O experimento representativo foi realizado de acordo com o fluxo de trabalho mostrado na Figura 1. Os cérebros de camundongos de desenvolvimento C57BL do pós-natal dia 1, 21, 60 (adulto) foram colhidos conforme descrito acima seguindo as diretrizes do CUNY IACUC e foram congelados por 2, 5 e 7 minutos, respectivamente, em um barco de alumínio flutuando em nitrogênio líquido. Os tecidos congelados foram criosecionados a seções de espessura de 10 μm a -15 °C para a cabeça do espécime e para a câmara. As crioseções teciduais foram então gentilmente transferidas para o lado condutor pré-resfriado de lâminas de vidro revestidas de ITO para imagens MALDI. As crioseções montadas nos slides do ITO foram dessecadas no vácuo por 45 minutos à temperatura ambiente, seguidas pela deposição matricial usando pulverizador automático de matriz. Matrix NEDC foi utilizado para detectar metabólitos, e uma solução matricial de 10 mg/mL em metanol/água (70/30, v/v) foi depositada a uma taxa de fluxo de 0,1 mL/min e uma temperatura de bico de 75 °C para 12 ciclos com secagem de 5 s entre cada ciclo. Foi utilizada uma velocidade de pulverização de 1300 mm/min, espaçamento de 2 mm, pressão gasosa N2 de 10 psi e vazão de 3 L/min e altura do bocal de 40 mm.
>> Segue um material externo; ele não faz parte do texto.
Lemma lenZ_nonneg l : 0 <= lenZ l.
Proof. unfold lenZ. lia. Qed.

Lemma lenZ_nil : lenZ (@nil A) = 0.
Proof. done. Qed.

Lemma lenZ_cons x l : lenZ (x :: l) = 1 + lenZ l.
Proof. unfold lenZ. cbn [length]. lia. Qed.

Lemma lenZ_app l k : lenZ (l ++ k) = lenZ l + lenZ k.
Proof. unfold lenZ. rewrite length_app. lia. Qed.

Lemma lenZ_takeZ n l : lenZ (takeZ n l) = Z.max 0 (Z.min n (lenZ l)).
Proof. unfold lenZ, takeZ. rewrite length_take. lia. Qed.

Lemma lenZ_dropZ n l : lenZ (dropZ n l) = Z.max 0 (lenZ l - Z.max 0 n).
Proof. unfold lenZ, dropZ. rewrite length_drop. lia. Qed.

Lemma lenZ_subZ o n l :
  lenZ (subZ o n l) = Z.max 0 (Z.min n (Z.max 0 (lenZ l - Z.max 0 o))).
Proof. unfold subZ. rewrite lenZ_takeZ, lenZ_dropZ. done. Qed.

Lemma nthZ_out l i : i < 0 \/ lenZ l <= i -> nthZ l i = None.
Proof.
  unfold nthZ, lenZ. intros H. destruct (Z.leb_spec 0 i); [|done].
  apply lookup_ge_None. lia.
Qed.

Lemma nthZ_Some l i : 0 <= i < lenZ l -> is_Some (nthZ l i).
Proof.
  unfold nthZ, lenZ. intros H. destruct (Z.leb_spec 0 i); [|lia].
  apply lookup_lt_is_Some. lia.
Qed.

Lemma nthZ_Some_range l i x : nthZ l i = Some x -> 0 <= i < lenZ l.
Proof.
  unfold nthZ, lenZ. intros H. destruct (Z.leb_spec 0 i); [|done].
  apply lookup_lt_Some in H. lia.
Qed.

Lemma nthZ_ext l k :
  lenZ l = lenZ k ->
  (forall i, 0 <= i < lenZ l -> nthZ l i = nthZ k i) -> l = k.
Proof.
  intros Hlen H. apply list_eq. intros i.
  destruct (decide (i < length l)%nat) as [Hi|Hi].
  - specialize (H (Z.of_nat i)). unfold nthZ, lenZ in *.
    destruct (Z.leb_spec 0 (Z.of_nat i)); [|lia].
    rewrite !Nat2Z.id in H. apply H. lia.
  - unfold lenZ in *. rewrite !lookup_ge_None_2; [done|lia..].
Qed.

Lemma nthZ_nil i : nthZ (@nil A) i = None.
Proof. apply nthZ_out. rewrite lenZ_nil. lia. Qed.

Lemma nthZ_cons x l i :
  nthZ (x :: l) i =
    if i =? 0 then Some x else if 0 <? i then nthZ l (i - 1) else None.
Proof.
  unfold nthZ. destruct (Z.eqb_spec i 0) as [->|]; [done|].
  destruct (Z.ltb_spec 0 i).
  - destruct (Z.leb_spec 0 i); [|lia]. destruct (Z.leb_spec 0 (i - 1)); [|lia].
    replace (Z.to_nat i) with (S (Z.to_nat (i - 1))) by lia. done.
  - destruct (Z.leb_spec 0 i); [lia|done].
Qed.

Lemma nthZ_app l k i :
  nthZ (l ++ k) i = if i <? lenZ l then nthZ l i else nthZ k (i - lenZ l).
Proof.
  unfold nthZ, lenZ.
  destruct (Z.ltb_spec i (Z.of_nat (length l))); destruct (Z.leb_spec 0 i);
    destruct (Z.leb_spec 0 (i - Z.of_nat (length l))); try done; try lia.
  - apply lookup_app_l. lia.
  - rewrite lookup_app_r by lia. f_equal. lia.
Qed.

Lemma nthZ_takeZ n l i :
  nthZ (takeZ n l) i = if i <? n then nthZ l i else None.
Proof.
  unfold nthZ, takeZ. destruct (Z.leb_spec 0 i); [|by destruct (i <? n)].
  destruct (Z.ltb_spec i n).
  - apply lookup_take_lt. lia.
  - apply lookup_take_ge. lia.
Qed.

Lemma nthZ_dropZ n l i :
  nthZ (dropZ n l) i = if 0 <=? i then nthZ l (Z.max 0 n + i) else None.
Proof.
  unfold nthZ, dropZ. destruct (Z.leb_spec 0 i); [|done].
  destruct (Z.leb_spec 0 (Z.max 0 n + i)); [|lia].
  rewrite lookup_drop. f_equal. lia.
Qed.

Lemma nthZ_subZ o n l i :
  nthZ (subZ o n l) i =
    if (0 <=? i) && (i <? n) then nthZ l (Z.max 0 o + i) else None.
Proof.
  unfold subZ. rewrite nthZ_takeZ, nthZ_dropZ.
  destruct (i <? n), (0 <=? i); done.
Qed.

Lemma lenZ_updZ o bs l :
  0 <= o -> o + lenZ bs <= lenZ l -> lenZ (updZ o bs l) = lenZ l.
Proof.
  intros. unfold updZ. pose proof (lenZ_nonneg bs).
  rewrite !lenZ_app, lenZ_takeZ, lenZ_dropZ. lia.
Qed.

Lemma nthZ_updZ o bs l i :
  0 <= o -> o + lenZ bs <= lenZ l ->
  nthZ (updZ o bs l) i =
    if (o <=? i) && (i <? o + lenZ bs) then nthZ bs (i - o) else nthZ l i.
Proof.
  intros. unfold updZ. pose proof (lenZ_nonneg bs).
  rewrite nthZ_app, lenZ_takeZ, nthZ_app, nthZ_takeZ, nthZ_dropZ.
  replace (Z.max 0 (Z.min o (lenZ l))) with o by lia.
  destruct (Z.ltb_spec i o), (Z.leb_spec o i); try lia; cbn [andb].
  - done.
  - destruct (Z.ltb_spec (i - o) (lenZ bs)), (Z.ltb_spec i (o + lenZ bs)); try lia.
    + done.
    + destruct (Z.leb_spec 0 (i - o - lenZ bs)); [|lia]. f_equal. lia.
Qed.

Lemma takeZ_all n l : lenZ l <= n -> takeZ n l = l.
Proof. unfold lenZ, takeZ. intros. apply take_ge. lia. Qed.

Lemma takeZ_nil n : takeZ n (@nil A) = [].
Proof. apply take_nil. Qed.

Lemma takeZ_0 l : takeZ 0 l = [].
Proof. done. Qed.

Lemma dropZ_0 l : dropZ 0 l = l.
Proof. done. Qed.

Lemma dropZ_nonpos n l : n <= 0 -> dropZ n l = l.
Proof. unfold dropZ. intros. by rewrite Z2Nat.nonpos. Qed.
Os espectros de massa MALDI foram adquiridos no modo íon negativo pelo instrumento MSI tempo de voo MALDI (TOF). 0,5-1 μL de fósforo vermelho (agrupamentos pn com n = 1 - 90) emulsão em metanol foi depositado nos slides do ITO, ao lado dos tecidos montados, e usado para calibrar o instrumento na faixa de massa de 100 - 1000 m/z, aplicando curva de calibração quadrática13. Os diâmetros da mancha de laser foram focados no perfil do feixe modulado "Médio" para largura de raster de 50 μm. Espectros dentro da faixa de massa de m/z 50 a 1000 foram adquiridos a 1000 Hz para 500 shots. Os dados de espectros em massa foram registrados, e a imagem foi ainda analisada utilizando-se de um software avançado de análise de dados MALDI MSI. As imagens de íon foram geradas com a normalização do quadrado de raiz (RMS) em uma largura de lixeira de ±0,25 Da.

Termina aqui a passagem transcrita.